Trattare un problema al sospensore alla cieca senza avere fatto almeno un’ecografia, può portare ad un risultato insoddisfacente e, alla fine dei conti, essere ugualmente costoso.
Per la mia esperienza le lesioni a tendini e legamenti, compreso il legamento sospensore del nodello, hanno bisogno di un approccio terapeutico corretto per poter tornare a fare dello sport.
Questo approccio prevede nella fase acuta, fase in cui è importante sfiammare il legamento, di agire per risolvere infiammazione e dolore, con antinfiammatori per via generale (per pochi giorni ed eventualmente associati ad un gastroprotettore) e trattamenti locali come le stinchiere raffreddanti e l’applicazione dell’argilla.

L'ecografia è il metodo più veloce per fare diagnosi

Contemporaneamente si imposta un programma riabilitativo, che va iniziato il prima possibile. Un lavoro quotidiano controllato, che noi in clinica gli facciamo fare nel treadmill in acqua, le terapie strumentali più adatte a trattare questa patologia (soprattutto laser e onde d’urto) e, come sempre, una corretta gestione quotidiana del cavallo, compresa di un’alimentazione che lo aiuti a mantenersi in una buona condizione fisica, malgrado il movimento sia drasticamente calato.

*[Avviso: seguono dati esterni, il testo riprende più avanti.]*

Lemma spec_read_attribute P r detail attr :
  covers 0 P -> spec P any (read_attribute r detail attr).
Proof.
  intros. unfold read_attribute.
  destruct (getter (r_type r) attr) eqn:E; [eapply spec_getter; eauto | spec_go].
Qed.
#[export] Hint Resolve spec_read_attribute : spec.

Lemma spec_getattr_with P gd r item :
  covers 0 P -> (forall r', spec P any (gd r')) ->
  spec P (same_node_snd r) (getattr_with gd r item).
Proof. intros. unfold getattr_with. spec_go. Qed.

Lemma spec_str_with P gd r :
  covers 0 P -> (forall r', spec P any (gd r')) ->
  spec P (same_node r) (str_with gd r).
Proof.
  intros Hc Hgd. unfold str_with.
  destruct (r_type r); try (apply spec_ret; reflexivity).
  - eapply spec_bind; [apply spec_getattr_with; auto|]. intros [v r1] H1.
    apply spec_ret. exact H1.
  - eapply spec_bind; [apply spec_getattr_with; auto|]. intros [v r1] H1.
    eapply spec_bind; [apply spec_getattr_with; auto|]. intros [v2 r2] H2.
    destruct (truthy v2).
    + eapply spec_bind; [apply spec_getattr_with; auto|]. intros [v3 r3] H3.
      apply spec_ret. node_facts.
    + apply spec_ret. node_facts.
Qed.

Lemma spec_get_details_fuel P fuel :
  covers 0 P -> forall r, spec P any (get_details_fuel fuel r).
Proof.
  intros Hc. induction fuel as [|fuel IH]; intros r; cbn.
  - spec_go.
  - eapply (spec_bind _ any); [spec_go|]. intros details _.
    destruct details; [spec_go|].
    destruct (r_type r); try apply spec_raise.
    all: eapply (spec_bind _ any);
      [eapply spec_any; apply spec_str_with; auto | intros; apply spec_raise].
Qed.

Lemma spec_get_details P r : covers 0 P -> spec P any (get_details r).
Proof.
  intros Hc w. unfold get_details.
  apply (spec_get_details_fuel P (recursion_limit w) Hc r w).
Qed.
#[export] Hint Resolve spec_get_details : spec.

Lemma spec_getattr_reflected P r item :
  covers 0 P -> spec P (same_node_snd r) (getattr_reflected r item).
Proof. intros. apply spec_getattr_with; auto with spec. Qed.

Lemma spec_str_reflected P r :
  covers 0 P -> spec P (same_node r) (str_reflected r).
Proof. intros. apply spec_str_with; auto with spec. Qed.
#[export] Hint Resolve spec_getattr_reflected spec_str_reflected : spec.

Lemma spec_read_all P attrs : forall r,
  covers 0 P -> spec P (same_node r) (read_all r attrs).
Proof.
  induction attrs as [|a attrs IH]; intros r Hc; cbn.
  - apply spec_ret. reflexivity.
  - eapply spec_bind; [apply spec_getattr_reflected; auto|]. intros [v r1] H1.
    eapply spec_post; [apply IH; auto|].
    intros r2 H2. node_facts.
Qed.
#[export] Hint Resolve spec_read_all : spec.

Lemma spec_reflected_display_details P r :
  covers 0 P -> spec P (same_node r) (reflected_display_details r).
Proof.
  intros. unfold reflected_display_details.
  eapply spec_bind; [apply spec_read_all; auto|]. intros r1 H1.
  eapply spec_post; [apply spec_str_reflected; auto|].
  intros r2 H2. node_facts.
Qed.
#[export] Hint Resolve spec_reflected_display_details : spec.

Lemma spec_all_for_parent P cls parent :
  covers 0 P -> spec P (Forall (child_of cls parent)) (all_for_parent cls parent).
Proof.
  intros. unfold all_for_parent.
  eapply (spec_bind _ any); [spec_go|]. intros names _.
  apply spec_map_m. intros. auto with spec.
Qed.
#[export] Hint Resolve spec_all_for_parent : spec.

Lemma spec_get_child_class_from_name P self ct :
  spec P (fun c => c = ct /\ In ct (reflected_child_types (h_type self)))
       (get_child_class_from_name self ct).
Proof.
  unfold get_child_class_from_name.
  destruct (existsb _ _) eqn:E; [|apply spec_raise].
  apply spec_ret. split; [reflexivity|].
  apply existsb_exists in E. destruct E as (x & Hin & Hx).
  replace ct with x; [exact Hin|]. destruct ct, x; cbn in Hx; congruence.
Qed.
#[export] Hint Resolve spec_get_child_class_from_name : spec.

Lemma spec_get_children P self ct :
  covers 0 P -> spec P (Forall (child_of ct self)) (get_children self ct).
Proof.
  intros. unfold get_children.
  eapply spec_bind; [apply spec_get_child_class_from_name|].
  intros c [-> _]. auto with spec.
Qed.
#[export] Hint Resolve spec_get_children : spec.

Lemma spec_by_name P cls parent name :
  covers 0 P -> spec P (child_of cls parent) (by_name cls parent name).
Proof. intros. unfold by_name. spec_go. Qed.
#[export] Hint Resolve spec_by_name : spec.

Lemma spec_get_child P self ct name :
  covers 0 P -> spec P (child_of ct self) (get_child self ct name).
Proof.
  intros. unfold get_child.
  eapply spec_bind; [apply spec_get_child_class_from_name|].
  intros c [-> _]. auto with spec.
Qed.
#[export] Hint Resolve spec_get_child : spec.

Lemma spec_first_child_by_name P self cts name :
  covers 0 P -> spec P any (first_child_by_name self cts name).
Proof.
  intros. induction cts; cbn; [apply spec_raise|].
  apply spec_try; [spec_leaf | assumption].
Qed.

Supporto caldo Back on Track per il garretto
Kinesiotape ad una gamba posteriore

All’interno della corretta gestione quotidiana bisogna sicuramente inserire anche l’utilizzo di ausili come i Kinesiotape e l’applicazione di fasce da riposo con speciali sottofascia tessuti con un materiale che rifletta il calore, materiale utilizzato anche per fare comodissimi sostegni per i garretti, che personalmente utilizzo molto quando ad essere interessato è il legamento sospensore di una gamba posteriore.
Naturalmente questi cavalli devono essere anche ferrati correttamente con una ferratura che li aiuti a non sovraccaricare il legamento durante il movimento.
Una corretta ferratura si rende ancora più fondamentale nel momento in cui il cavallo tornerà ad essere montato.
Come per la maggior parte delle patologie ortopediche che interessano i cavalli, anche per questa non trovo ci sia una reale necessità a limitare del tutto il movimento dell’animale, malgrado il riposo dal lavoro sia obbligatorio.
Quindi, niente più sella per un po’, ma comunque movimento, per far in modo che il cavallo rimanga bello, allegro e che la sua struttura elastica lesionata non guarisca rigida come un tronco, predisponendolo ad antipatiche recidive.

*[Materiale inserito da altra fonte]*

(** * QrScanner: a shallow embedding of [src/qr-scanner.js]

    The scanner class is embedded method by method.  Pure helpers become
    functions; methods that touch the scanner, its video element or the media
    streams become transformers of a [World] record; every [.then] / [.catch]
    callback and every timer callback is a function of its own, run by the
    event loop [step] when the promise it waits for settles.  What the browser
    decides (camera requests, torch support, decoder answers) is read from a
    [Platform] record of oracles.

    Conventions of the embedding:
    - a method call is one task: its synchronous part together with the
      microtasks it queues on promises that are already settled;
    - time is counted in milliseconds and moves only by [Elapse]; a timer set
      by [setTimeout] fires when the clock reaches its due time;
    - the handlers given to the constructor ([onDecode], [onDecodeError]) are
      observed in the [trace] of the world, they are not run;
    - stream and track objects are shared and mutable, so they live in the
      world ([attached], [stopped]) and the video refers to its stream by id;
    - console output, the styling of the video element and the scan region
      of the live loop are left out: no method branches on them;
    - the clock of the world carries the 300 ms timers of [pause] only: the
      10 s timer of a decode round-trip belongs to the round-trip, and a
      round-trip that times out comes back to the scan loop as the event
      [ScanSettled] with the timeout error, like any other settlement;
    - the promises that wait for events of a worker, a native detector or an
      image element are also written out on their own, with their listeners
      and timers, as folds over the events that reach them. *)

From stdpp Require Import base numbers list strings pretty gmap.

Open Scope string_scope.

(** ** JavaScript values used by the class *)

(** Promise settlements.  Every rejection raised by the class is a string. *)
Inductive Result (A : Type) : Type :=
| Ok (a : A)
| Err (e : string).
Arguments Ok {A} a.
Arguments Err {A} e.

(** [ToBoolean] on the numbers the class tests: zero is falsy.  A missing
    numeric property ([undefined]) is falsy as well and is represented by 0;
    the class reads such a property only behind a truthiness test. *)
Definition truthy (n : Z) : bool := negb (n =? 0)%Z.

(** [a || b] on numbers. *)
Definition js_or (a b : Z) : Z := if truthy a then a else b.

(** [ToBoolean] on strings: the empty string is falsy. *)
Definition truthy_str (s : string) : bool :=
  match s with EmptyString => false | _ => true end.

(** [s.indexOf(needle) !== -1]. *)
Fixpoint has_prefix (p s : string) : bool :=
  match p, s with
  | EmptyString, _ => true
  | String a p', String b s' => if Ascii.eqb a b then has_prefix p' s' else false
  | String _ _, EmptyString => false
  end.

Fixpoint includes (needle s : string) : bool :=
  has_prefix needle s
  || match s with
     | EmptyString => false
     | String _ s' => includes needle s'
     end.

(** ** Rejection values *)

(** [QrScanner.NO_QR_CODE_FOUND] (line 600). *)
Definition NO_QR_CODE_FOUND : string := "No QR code found".

(** The other strings the class rejects with. *)
Definition CAMERA_NOT_FOUND : string := "Camera not found.".
Definition NO_FLASH_AVAILABLE : string := "No flash available".
Definition CAMERA_NOT_STARTED : string := "Camera not started or not available".
Definition UNSUPPORTED_IMAGE : string := "Unsupported image type.".
Definition IMAGE_LOAD_ERROR : string := "Image load error".

(** ** Canvas sampler: [_drawToCanvas] (lines 506-538) *)

(** A scan region object.  Absent properties are 0 (see [truthy]). *)
Record ScanRegion : Type := {
  region_x : Z;
  region_y : Z;
  region_width : Z;
  region_height : Z;
  downScaledWidth : Z;
  downScaledHeight : Z
}.

(** The image source handed to [drawImage]: an image, canvas or video element.
    [img_width] / [img_height] are the element's [width] / [height]
    properties, [videoWidth] / [videoHeight] exist on video elements only. *)
Record Image : Type := {
  img_id : nat;
  img_width : Z;
  img_height : Z;
  videoWidth : Z;
  videoHeight : Z
}.

(** One [drawImage(image, sx, sy, sw, sh, 0, 0, dw, dh)] call: what the bitmap
    holds afterwards. *)
Record Bitmap : Type := {
  bm_image : Image;
  bm_sx : Z; bm_sy : Z; bm_sw : Z; bm_sh : Z;
  bm_dw : Z; bm_dh : Z
}.

(** A canvas element: its dimensions, its bitmap ([None] when blank), whether
    smoothing is enabled on its 2d context, and how many times [width] or
    [height] were assigned (each assignment clears the bitmap). *)
Record Canvas : Type := {
  canvas_width : Z;
  canvas_height : Z;
  pixels : option Bitmap;
  imageSmoothingEnabled : bool;
  resets : nat
}.

(** [document.createElement('canvas')]: 300 x 150, blank. *)
Definition CANVAS_DEFAULT_WIDTH : Z := 300.
Definition CANVAS_DEFAULT_HEIGHT : Z := 150.

Definition createCanvas : Canvas :=
  {| canvas_width := CANVAS_DEFAULT_WIDTH; canvas_height := CANVAS_DEFAULT_HEIGHT;
     pixels := None; imageSmoothingEnabled := true; resets := 0 |}.

(** The DOM setter behind [canvas.width = v]: the attribute is an
    [unsigned long] that reflects a non-negative integer, so [v] wraps modulo
    2^32 and a result above 2^31 - 1 falls back to the default. *)
Definition reflect_dimension (default v : Z) : Z :=
  let u := (v mod 4294967296)%Z in
  if (u <=? 2147483647)%Z then u else default.

Definition set_canvas_width (v : Z) (c : Canvas) : Canvas :=
  {| canvas_width := reflect_dimension CANVAS_DEFAULT_WIDTH v;
     canvas_height := canvas_height c;
     pixels := None;
     imageSmoothingEnabled := imageSmoothingEnabled c;
     resets := S (resets c) |}.

Definition set_canvas_height (v : Z) (c : Canvas) : Canvas :=
  {| canvas_width := canvas_width c;
     canvas_height := reflect_dimension CANVAS_DEFAULT_HEIGHT v;
     pixels := None;
     imageSmoothingEnabled := imageSmoothingEnabled c;
     resets := S (resets c) |}.

(** [context.imageSmoothingEnabled = v] and [context.drawImage(...)]. *)
Definition set_imageSmoothingEnabled (v : bool) (c : Canvas) : Canvas :=
  {| canvas_width := canvas_width c;
     canvas_height := canvas_height c;
     pixels := pixels c;
     imageSmoothingEnabled := v;
     resets := resets c |}.

Definition drawImage (b : Bitmap) (c : Canvas) : Canvas :=
  {| canvas_width := canvas_width c;
     canvas_height := canvas_height c;
     pixels := Some b;
     imageSmoothingEnabled := imageSmoothingEnabled c;
     resets := resets c |}.

(** [scanRegion && scanRegion.f ? scanRegion.f : fallback]. *)
Definition region_or (scanRegion : option ScanRegion) (f : ScanRegion -> Z)
    (fallback : Z) : Z :=
  match scanRegion with
  | Some r => if truthy (f r) then f r else fallback
  | None => fallback
  end.

(** The method returns the pair [canvas, context]; the context is the drawing
    interface of that same canvas, so the model returns the canvas alone. *)
Definition _drawToCanvas (image : Image) (scanRegion : option ScanRegion)
    (canvas : option Canvas) (disallowCanvasResizing : bool) : Canvas :=
  let canvas := match canvas with Some c => c | None => createCanvas end in
  let scanRegionX := region_or scanRegion region_x 0 in
  let scanRegionY := region_or scanRegion region_y 0 in
  let scanRegionWidth :=
    region_or scanRegion region_width (js_or (img_width image) (videoWidth image)) in
  let scanRegionHeight :=
    region_or scanRegion region_height (js_or (img_height image) (videoHeight image)) in
  let canvas :=
    if disallowCanvasResizing then canvas
    else
      let canvasWidth := region_or scanRegion downScaledWidth scanRegionWidth in
      let canvasHeight := region_or scanRegion downScaledHeight scanRegionHeight in
      let canvas :=
        if (canvas_width canvas =? canvasWidth)%Z then canvas
        else set_canvas_width canvasWidth canvas in
      if (canvas_height canvas =? canvasHeight)%Z then canvas
      else set_canvas_height canvasHeight canvas in
  let canvas := set_imageSmoothingEnabled false canvas in
  drawImage
    {| bm_image := image;
       bm_sx := scanRegionX; bm_sy := scanRegionY;
       bm_sw := scanRegionWidth; bm_sh := scanRegionHeight;
       bm_dw := canvas_width canvas; bm_dh := canvas_height canvas |}
    canvas.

Durante il periodo di convalescenza è importante effettuare controlli periodici per valutare l’evoluzione della patologia. In corso d’opera si può infatti decidere di andare avanti sulla stessa strada o eventualmente aggiungere o togliere qualche trattamento.
Mi capita spesso in clinica di avere una buona guarigione della parte infortunata, ma di rendermi conto, insieme al veterinario curante, che il cavallo ha ancora qualcosa che non va e di decidere assieme a lui di inserire un trattamento osteopatico o magari anche solo qualche seduta di agopuntura.

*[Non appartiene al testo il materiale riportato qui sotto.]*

(** * convert_image_to_rgb10.py: 8-bit RGB image to CDI 10-bit RGB

    A shallow embedding of [src/tools/convert_image_to_rgb10.py] and the
    properties of its packed output.

    The script is forty lines of Python on top of two libraries.  Their
    behaviour, as far as the script uses it, is modelled first:

    - [bitstring]: [Bits(uint=v, length=n)], [BitArray(bytes)],
      [BitArray.append] and the [bytes] property;
    - [PIL]: an image already converted to mode RGB, with [size] and the
      pixel access object returned by [load()].

    Then come the exceptions and the world (file system, standard output)
    that [main] runs in, the two nested loops, and [main] itself.  The
    import guard of lines 12-17 is part of [script], the script run as a
    program; everything about [main] and the loops is about [main()] with
    both libraries installed. *)

From Stdlib Require Import ZArith Lia.
From stdpp Require Import gmap strings list pretty.

Local Open Scope Z_scope.

(** ** Exceptions and results *)

(** The Python exceptions that can reach the top level of the script. *)
Inductive exception : Type :=
  | SystemExit (code : Z)      (* sys.exit(code) *)
  | IndexError                 (* sequence or pixel index out of range *)
  | FileNotFoundError          (* Image.open on a missing file *)
  | UnidentifiedImageError     (* Image.open on bytes PIL cannot decode *)
  | PermissionError            (* open(path, "wb") refused *)
  | CreationError              (* bitstring: value does not fit the length *)
  | InterpretError.            (* bitstring: no unambiguous interpretation *)

(** A computation that returns a value or raises. *)
Definition result (A : Type) : Type := exception + A.

Definition raise {A : Type} (e : exception) : result A := inl e.

#[global] Instance result_ret : MRet result := fun A x => inr x.
#[global] Instance result_bind : MBind result :=
  fun A B f m => match m with inl e => inl e | inr x => f x end.

(** ** The part of [bitstring] the script uses *)
Module bitstring.

(** A bitstring is its bits, first (most significant) bit first. *)
Definition BitArray : Type := list bool.

(** The [n] low bits of [v], most significant first. *)
Fixpoint uint_bits (n : nat) (v : Z) : list bool :=
  match n with
  | O => []
  | S k => Z.testbit v (Z.of_nat k) :: uint_bits k v
  end.

(** [Bits(uint=v, length=n)]: the unsigned big-endian representation of
    [v] on [n] bits.  A negative [v], or one that needs more than [n]
    bits, raises [CreationError]. *)
Definition Bits (uint : Z) (length : nat) : result BitArray :=
  if (uint <? 0) || (2 ^ Z.of_nat length <=? uint)
  then raise CreationError
  else mret (uint_bits length uint).

(** The [uint] interpretation of a bitstring (most significant first). *)
Definition uint (bits : BitArray) : Z :=
  fold_left (fun acc (b : bool) => 2 * acc + (if b then 1 else 0)) bits 0.

(** The eight bits of a byte, most significant first. *)
Definition byte_bits (b : Byte.byte) : list bool :=
  let '(b0, (b1, (b2, (b3, (b4, (b5, (b6, b7))))))) := Byte.to_bits b in
  [b7; b6; b5; b4; b3; b2; b1; b0].

(** [BitArray(data)] for a bytes object [data]. *)
Definition of_bytes (data : list Byte.byte) : BitArray :=
  flat_map byte_bits data.

(** [buffer.append(bits)]; the script's buffer is mutated in place, here
    the new contents are returned. *)
Definition append (buffer bits : BitArray) : BitArray := buffer ++ bits.

(** Whole bytes of a bitstring, eight bits at a time. *)
Fixpoint to_bytes (bits : BitArray) : list Byte.byte :=
  match bits with
  | b7 :: b6 :: b5 :: b4 :: b3 :: b2 :: b1 :: b0 :: rest =>
      Byte.of_bits (b0, (b1, (b2, (b3, (b4, (b5, (b6, b7)))))))
      :: to_bytes rest
  | _ => []
  end.

(** The [bytes] property: the bitstring as a bytes object.  It raises
    [InterpretError] when the length is not a multiple of eight (the
    padding variant of the library is the method [tobytes()], which the
    script does not call). *)
Definition bytes (bits : BitArray) : result (list Byte.byte) :=
  if Z.of_nat (length bits) mod 8 =? 0
  then mret (to_bytes bits)
  else raise InterpretError.

End bitstring.

(** ** The part of [PIL] the script uses *)
Module PIL.

(** A pixel of a mode-RGB image: the tuple [(R, G, B)]. *)
Definition Pixel : Type := (Z * Z * Z)%type.

(** An image after [convert("RGB")]: [size] is [(width, height)] and
    [data] gives the pixel at column [x] and row [y]. *)
Record Image : Type := {
  size : nat * nat;
  data : nat -> nat -> Pixel
}.

Definition width (image : Image) : nat := fst (size image).
Definition height (image : Image) : nat := snd (size image).

(** [image.load()[x, y]]: [IndexError] outside the image. *)
Definition getpixel (image : Image) (x y : nat) : result Pixel :=
  if (x <? width image)%nat && (y <? height image)%nat
  then mret (data image x y)
  else raise IndexError.

(** What mode RGB promises: every channel is an 8-bit value. *)
Definition channel_ok (c : Z) : Prop := 0 <= c <= 255.

Definition pixel_ok (p : Pixel) : Prop :=
  channel_ok p.1.1 /\ channel_ok p.1.2 /\ channel_ok p.2.

#[global] Instance channel_ok_dec (c : Z) : Decision (channel_ok c).
Proof. unfold channel_ok. apply _. Defined.

#[global] Instance pixel_ok_dec (p : Pixel) : Decision (pixel_ok p).
Proof. unfold pixel_ok. apply _. Defined.

Definition image_ok (image : Image) : Prop :=
  forall x y : nat,
    (x < width image)%nat -> (y < height image)%nat ->
    pixel_ok (data image x y).

End PIL.

Import bitstring PIL.

(** ** The world [main] runs in *)

(** The file system (contents by path, and which paths may be opened for
    writing), the image decoder behind [Image.open(..).convert("RGB")], the
    lines printed so far, and the paths of the files opened so far. *)
Record World : Type := {
  fs : gmap string (list Byte.byte);
  writable : string -> bool;
  decode : list Byte.byte -> option Image;
  stdout : list string;
  opened_files : list string
}.

(** A statement of the script: it changes the world and returns or raises. *)
Definition M (A : Type) : Type := World -> World * result A.

#[global] Instance M_ret : MRet M := fun A x w => (w, inr x).
#[global] Instance M_bind : MBind M :=
  fun A B f m w =>
    match m w with
    | (w', inl e) => (w', inl e)
    | (w', inr x) => f x w'
    end.

(** A pure step (one that can only return or raise) inside a statement. *)
Definition lift {A : Type} (r : result A) : M A := fun w => (w, r).

(** The ways a statement changes the world. *)
Definition set_fs (f : gmap string (list Byte.byte)) (w : World) : World :=
  {| fs := f; writable := writable w; decode := decode w;
     stdout := stdout w; opened_files := opened_files w |}.

Definition add_stdout (lines : list string) (w : World) : World :=
  {| fs := fs w; writable := writable w; decode := decode w;
     stdout := stdout w ++ lines; opened_files := opened_files w |}.

Definition add_opened (paths : list string) (w : World) : World :=
  {| fs := fs w; writable := writable w; decode := decode w;
     stdout := stdout w; opened_files := opened_files w ++ paths |}.

(** [print(line)] *)
Definition print (line : string) : M unit :=
  fun w => (add_stdout [line] w, inr tt).

(** [sys.exit(code)] *)
Definition sys_exit {A : Type} (code : Z) : M A := lift (raise (SystemExit code)).

(** [Image.open(path).convert("RGB")].  A path with no file raises
    [FileNotFoundError]; contents that cannot be decoded raise, and
    [UnidentifiedImageError] stands here for whichever exception the
    decoder raises. *)
Definition Image_open_convert_RGB (path : string) : M Image :=
  fun w =>
    match fs w !! path with
    | None => (w, raise FileNotFoundError)
    | Some contents =>
        match decode w contents with
        | None => (add_opened [path] w, raise UnidentifiedImageError)
        | Some image => (add_opened [path] w, inr image)
        end
    end.

(** [open(path, "wb")]: the file is created, or truncated if it exists.
    A path that cannot be opened for writing raises, and [PermissionError]
    stands here for whichever exception [open] raises. *)
Definition open_wb (path : string) : M unit :=
  fun w =>
    if writable w path
    then (add_opened [path] (set_fs (<[path := []]> (fs w)) w), inr tt)
    else (w, raise PermissionError).

(** [output_file.write(contents)] on the file opened at [path]; like
    [print], it is taken to succeed. *)
Definition write (path : string) (contents : list Byte.byte) : M unit :=
  fun w =>
    (set_fs (alter (fun old => old ++ contents) path (fs w)) w, inr tt).

(** [seq[i]] on a Python list. *)
Definition getitem {A : Type} (l : list A) (i : nat) : result A :=
  match l !! i with
  | Some x => mret x
  | None => raise IndexError
  end.

(** [for i in range(n): s = body(i, s)], stopping at the first exception. *)
Fixpoint for_in {S : Type} (xs : list nat) (body : nat -> S -> result S)
    (s : S) : result S :=
  match xs with
  | [] => mret s
  | i :: rest => s' ← body i s; for_in rest body s'
  end.

Definition for_range {S : Type} (n : nat) (body : nat -> S -> result S)
    (s : S) : result S :=
  for_in (seq 0 n) body s.

(** ** The script *)

(** Lines 37-48: the body of the inner loop, for the pixel at [(x, y)]. *)
Definition pixel_body (image : Image) (y x : nat) (buffer : BitArray)
    : result BitArray :=
  pixel ← getpixel image x y;
  r ← Bits (pixel.1.1 * 4) 10;
  let buffer := append buffer r in
  g ← Bits (pixel.1.2 * 4) 10;
  let buffer := append buffer g in
  b ← Bits (pixel.2 * 4) 10;
  let buffer := append buffer b in
  mret buffer.

(** Lines 36-48: [for x in range(image.size[0])]. *)
Definition row_loop (image : Image) (y : nat) (buffer : BitArray)
    : result BitArray :=
  for_range (size image).1 (pixel_body image y) buffer.

(** Lines 35-48: [for y in range(image.size[1])]. *)
Definition grid_loop (image : Image) (buffer : BitArray) : result BitArray :=
  for_range (size image).2 (row_loop image) buffer.

(** How an f-string shows [image.size], a tuple of two integers. *)
Definition show_size (sz : nat * nat) : string :=
  "(" +:+ pretty sz.1 +:+ ", " +:+ pretty sz.2 +:+ ")".

(** Lines 19-51. *)
Definition main (argv : list string) : M unit :=
  (if negb (length argv =? 3)%nat then
     prog ← lift (getitem argv 0);
     print ("Usage: " +:+ prog +:+ " INPUT_FILE OUTPUT_FILE");;
     print "Converts an image to CDI 10-bit RGB format.";;
     sys_exit 1
   else mret tt);;
  input_path ← lift (getitem argv 1);
  output_path ← lift (getitem argv 2);
  image ← Image_open_convert_RGB input_path;
  print ("Input image size is " +:+ show_size (size image) +:+ " bytes.");;
  let buffer := of_bytes [] in
  open_wb output_path;;
  buffer ← lift (grid_loop image buffer);
  contents ← lift (bytes buffer);
  print ("Output image size is " +:+ pretty (length contents) +:+ " bytes.");;
  contents ← lift (bytes buffer);
  write output_path contents.

(** The exit status of the interpreter after [main()], when standard
    output can be flushed at exit. *)
Definition exit_code (r : result unit) : Z :=
  match r with
  | inr _ => 0
  | inl (SystemExit code) => code
  | inl _ => 1
  end.

(** The bytes [main] has at lines 50-51: the buffer after the loops of
    lines 32-48, through the [bytes] property. *)
Definition pack (image : Image) : result (list Byte.byte) :=
  buffer ← grid_loop image (of_bytes []);
  bytes buffer.

(** What [main] leaves behind once the image is decoded and the output
    file is open: both files opened, the first status line printed, and
    the output file truncated. *)
Definition opened (image : Image) (input_path output_path : string)
    (w : World) : World :=
  set_fs (<[output_path := []]> (fs w))
    (add_opened [input_path; output_path]
       (add_stdout
          ["Input image size is " +:+ show_size (size image) +:+ " bytes."]
          w)).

I cavalli con problemi agli arti si muovono cercando di preservare la gamba che più gli fa male, e questo li porta spesso a sviluppare altri problemi lontani dalla sede originale, che si rendono più manifesti quando non vengono più camuffati dalla originale zoppia, come ad esempio i blocchi di natura ostepatica.

I cavalli sono delle “macchine sportive” che per funzionare al massimo devono avere tutti gli ingranaggi ben lubrificati; appena qualcosa non va, si altera il loro equilibrio e possono venire a galla problemi mai notati prima.
Tutte le patologie ortopediche dei nostri cavalli che ne condizionano la carriera agonistica vanno affrontate nel modo giusto, ma direi che questo concetto vale ancor di più per le patologie a carico del legamento sospensore del nodello, struttura che se colpita può causare gravi zoppie di difficile risoluzione.

Nei casi più complessi la risonanza magnetica si rivela utile per fare una diagnosi corretta

Una diagnosi corretta,  che nei casi più complessi può richiedere anche un ricovero ed indagini diagnostiche più accurate come può essere una scintigrafia e una risonanza magnetica, le giuste terapie riabilitative e un tempo di riposo dal lavoro adeguato, sono la base per affrontare il problema nel modo corretto, anche se la prognosi può non essere sempre facilmente prevedibile, soprattutto quando si parla di sospensore del nodello.